[Data]

(* ===== verification/System.v ===== *)
(** * The two ends together

    A tunnel joins a client and a server, two processes, each with its own state
    and its own outside.  [seen writing] is what an end has written to its
    sessions, [written] the messages alone.  Between the ends nothing is assumed:
    the theorems hold for all reads of the other end ([deliver], [receive_all]). *)
From stdpp Require Import base gmap sets list strings.
From Stdlib Require Import ZArith Lia.
From S2P Require Import Prelude GoFloat GoNet IpHosts Network Ring World Session Wire FlowKey Client.
From S2P Require Import ClientLoops ClientSpec ClientDisconnect ClientConnect ClientInv Demo ClientTraffic.
From S2P Require Import Server ServerSpec ServerInv DemoServer ServerProps ServerTraffic Delivery.
#[local] Open Scope Z_scope.

(** ** What an end writes *)

(** The writes to KCP sessions. *)
Definition writing (e : event) : option (handle * list Z) :=
  match e with EvKcpWrite kcp data => Some (kcp, data) | _ => None end.

Section reports.
Context {C : Consistent} {CL : ConsistentLaws C} {E : Env} {EL : EnvLaws E} {P : HeaderParser}.
Context (cfg : config).

(** The messages alone. *)
Definition written (w : world) : list (list Z) := (seen writing w).*2.

Lemma written_trace w w' evs :
  w'.(w_trace) = w.(w_trace) ++ evs → written w' = written w ++ (omap writing evs).*2.
Proof. intros H. unfold written. by rewrite (seen_trace writing w w' evs H), fmap_app. Qed.

(** Closing a connection writes nothing. *)
Lemma silent_close ws tid l k : preserves (sees writing ws) (client_close_connection tid l k).
Proof. unfold client_close_connection, rat_Close. preserve. Qed.

(** A link of [tid] that fails [test]. *)
Definition survivor (tid : Z) (test : Z → link → bool) (w : world) : Prop :=
  ∃ k lk, links w tid !! k = Some lk ∧ test k lk = false.

(** The reports [ks] a disconnect makes between [w0] and [w]: no link twice,
    only links that are gone, and all of them when a link survives. *)
Definition reported (tid : Z) (test : Z → link → bool) (w0 w : world) : Prop :=
  ∃ ks : list Z, written w = written w0 ++ (linkdown_message <$> ks) ∧ NoDup ks ∧
    (list_to_set ks : gset Z) ⊆ dom (links w0 tid) ∖ dom (links w tid) ∧
    (survivor tid test w0 → list_to_set ks = dom (links w0 tid) ∖ dom (links w tid)).

Lemma reported_close tid test k l s c w0 w w1 w2 :
  client_ok w → w.(g_server_list) !! tid = Some s → sv_conns s !! k = Some l →
  w.(w_sconns) !! l = Some c → dom (links w tid) ⊆ dom (links w0 tid) →
  closed tid k l s c w w1 → written w1 = written w → quiet w1 w2 →
  written w2 = written w1 ++ [linkdown_message k] ∨
    (written w2 = written w1 ∧ ¬ survivor tid test w0) →
  reported tid test w0 w → reported tid test w0 w2.
Proof.
  intros Hok Hs Hk Hc Hsub Hcl H1 Hq H2 (ks & Hw & Hnd & Hks & Hall).
  assert (k ∈ dom (links w tid)) as Hin.
  { apply elem_of_dom. eexists. by eapply listed_link. }
  assert (dom (links w2 tid) = dom (links w tid) ∖ {[k]}) as Hdom.
  { by rewrite (quiet_links w1 w2 tid Hq), (closed_links tid k l s c w w1), dom_delete_L by done. }
  unfold reported. rewrite Hdom. destruct H2 as [H2|[H2 Hno]].
  - exists (ks ++ [k]). rewrite list_to_set_app_L. split_and!.
    + by rewrite H2, H1, Hw, fmap_app, app_assoc.
    + apply NoDup_app. split_and!; [done| |apply NoDup_singleton].
      intros x Hx%(elem_of_list_to_set (C := gset Z)). set_solver.
    + set_solver.
    + intros Hsv. rewrite (Hall Hsv). apply set_eq. intros x. destruct (decide (x = k)) as [->|]; set_solver.
  - exists ks. split_and!; [by rewrite H2, H1|done|set_solver|done].
Qed.

(** A link-down message is written whenever a connection is left. *)
Lemma wp_linkdown_written tid k s w :
  client_ok w → w.(g_server_list) !! tid = Some s →
  wp (client_send_linkdown_message cfg tid k)
    (λ _ w', quiet w w' ∧ seen closing w' = seen closing w ∧
      (written w' = written w ++ [linkdown_message k] ∨
       written w' = written w ∧ sv_conns s = ∅)) w.
Proof.
  intros Hok Hs. destruct (wp_linkdown_closes_none cfg tid k s w Hok Hs) as ([] & w' & Hrun & Hq & Hcl).
  exists tt, w'. split_and!; [done..|].
  destruct (linkdown_sent cfg tid k s w Hok Hs) as (w2 & Hrun2 & Hnone & Hsent).
  assert (w2 = w') as -> by congruence.
  destruct (decide (sv_conns s = ∅)) as [He|Hne]; [right; by rewrite (Hnone He)|left].
  destruct (Hsent Hne) as (k' & l & kcp & t & _ & _ & Htr). by apply written_trace in Htr.
Qed.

[/Data]

Activity
Your answer should be the full set of records above, restated exactly.

Response box
(* ===== verification/System.v ===== *)
(** * The two ends together

    A tunnel joins a client and a server, two processes, each with its own state
    and its own outside.  [seen writing] is what an end has written to its
    sessions, [written] the messages alone.  Between the ends nothing is assumed:
    the theorems hold for all reads of the other end ([deliver], [receive_all]). *)
From stdpp Require Import base gmap sets list strings.
From Stdlib Require Import ZArith Lia.
From S2P Require Import Prelude GoFloat GoNet IpHosts Network Ring World Session Wire FlowKey Client.
From S2P Require Import ClientLoops ClientSpec ClientDisconnect ClientConnect ClientInv Demo ClientTraffic.
From S2P Require Import Server ServerSpec ServerInv DemoServer ServerProps ServerTraffic Delivery.
#[local] Open Scope Z_scope.

(** ** What an end writes *)

(** The writes to KCP sessions. *)
Definition writing (e : event) : option (handle * list Z) :=
  match e with EvKcpWrite kcp data => Some (kcp, data) | _ => None end.

Section reports.
Context {C : Consistent} {CL : ConsistentLaws C} {E : Env} {EL : EnvLaws E} {P : HeaderParser}.
Context (cfg : config).

(** The messages alone. *)
Definition written (w : world) : list (list Z) := (seen writing w).*2.

Lemma written_trace w w' evs :
  w'.(w_trace) = w.(w_trace) ++ evs → written w' = written w ++ (omap writing evs).*2.
Proof. intros H. unfold written. by rewrite (seen_trace writing w w' evs H), fmap_app. Qed.

(** Closing a connection writes nothing. *)
Lemma silent_close ws tid l k : preserves (sees writing ws) (client_close_connection tid l k).
Proof. unfold client_close_connection, rat_Close. preserve. Qed.

(** A link of [tid] that fails [test]. *)
Definition survivor (tid : Z) (test : Z → link → bool) (w : world) : Prop :=
  ∃ k lk, links w tid !! k = Some lk ∧ test k lk = false.

(** The reports [ks] a disconnect makes between [w0] and [w]: no link twice,
    only links that are gone, and all of them when a link survives. *)
Definition reported (tid : Z) (test : Z → link → bool) (w0 w : world) : Prop :=
  ∃ ks : list Z, written w = written w0 ++ (linkdown_message <$> ks) ∧ NoDup ks ∧
    (list_to_set ks : gset Z) ⊆ dom (links w0 tid) ∖ dom (links w tid) ∧
    (survivor tid test w0 → list_to_set ks = dom (links w0 tid) ∖ dom (links w tid)).

Lemma reported_close tid test k l s c w0 w w1 w2 :
  client_ok w → w.(g_server_list) !! tid = Some s → sv_conns s !! k = Some l →
  w.(w_sconns) !! l = Some c → dom (links w tid) ⊆ dom (links w0 tid) →
  closed tid k l s c w w1 → written w1 = written w → quiet w1 w2 →
  written w2 = written w1 ++ [linkdown_message k] ∨
    (written w2 = written w1 ∧ ¬ survivor tid test w0) →
  reported tid test w0 w → reported tid test w0 w2.
Proof.
  intros Hok Hs Hk Hc Hsub Hcl H1 Hq H2 (ks & Hw & Hnd & Hks & Hall).
  assert (k ∈ dom (links w tid)) as Hin.
  { apply elem_of_dom. eexists. by eapply listed_link. }
  assert (dom (links w2 tid) = dom (links w tid) ∖ {[k]}) as Hdom.
  { by rewrite (quiet_links w1 w2 tid Hq), (closed_links tid k l s c w w1), dom_delete_L by done. }
  unfold reported. rewrite Hdom. destruct H2 as [H2|[H2 Hno]].
  - exists (ks ++ [k]). rewrite list_to_set_app_L. split_and!.
    + by rewrite H2, H1, Hw, fmap_app, app_assoc.
    + apply NoDup_app. split_and!; [done| |apply NoDup_singleton].
      intros x Hx%(elem_of_list_to_set (C := gset Z)). set_solver.
    + set_solver.
    + intros Hsv. rewrite (Hall Hsv). apply set_eq. intros x. destruct (decide (x = k)) as [->|]; set_solver.
  - exists ks. split_and!; [by rewrite H2, H1|done|set_solver|done].
Qed.

(** A link-down message is written whenever a connection is left. *)
Lemma wp_linkdown_written tid k s w :
  client_ok w → w.(g_server_list) !! tid = Some s →
  wp (client_send_linkdown_message cfg tid k)
    (λ _ w', quiet w w' ∧ seen closing w' = seen closing w ∧
      (written w' = written w ++ [linkdown_message k] ∨
       written w' = written w ∧ sv_conns s = ∅)) w.
Proof.
  intros Hok Hs. destruct (wp_linkdown_closes_none cfg tid k s w Hok Hs) as ([] & w' & Hrun & Hq & Hcl).
  exists tt, w'. split_and!; [done..|].
  destruct (linkdown_sent cfg tid k s w Hok Hs) as (w2 & Hrun2 & Hnone & Hsent).
  assert (w2 = w') as -> by congruence.
  destruct (decide (sv_conns s = ∅)) as [He|Hne]; [right; by rewrite (Hnone He)|left].
  destruct (Hsent Hne) as (k' & l & kcp & t & _ & _ & Htr). by apply written_trace in Htr.
Qed.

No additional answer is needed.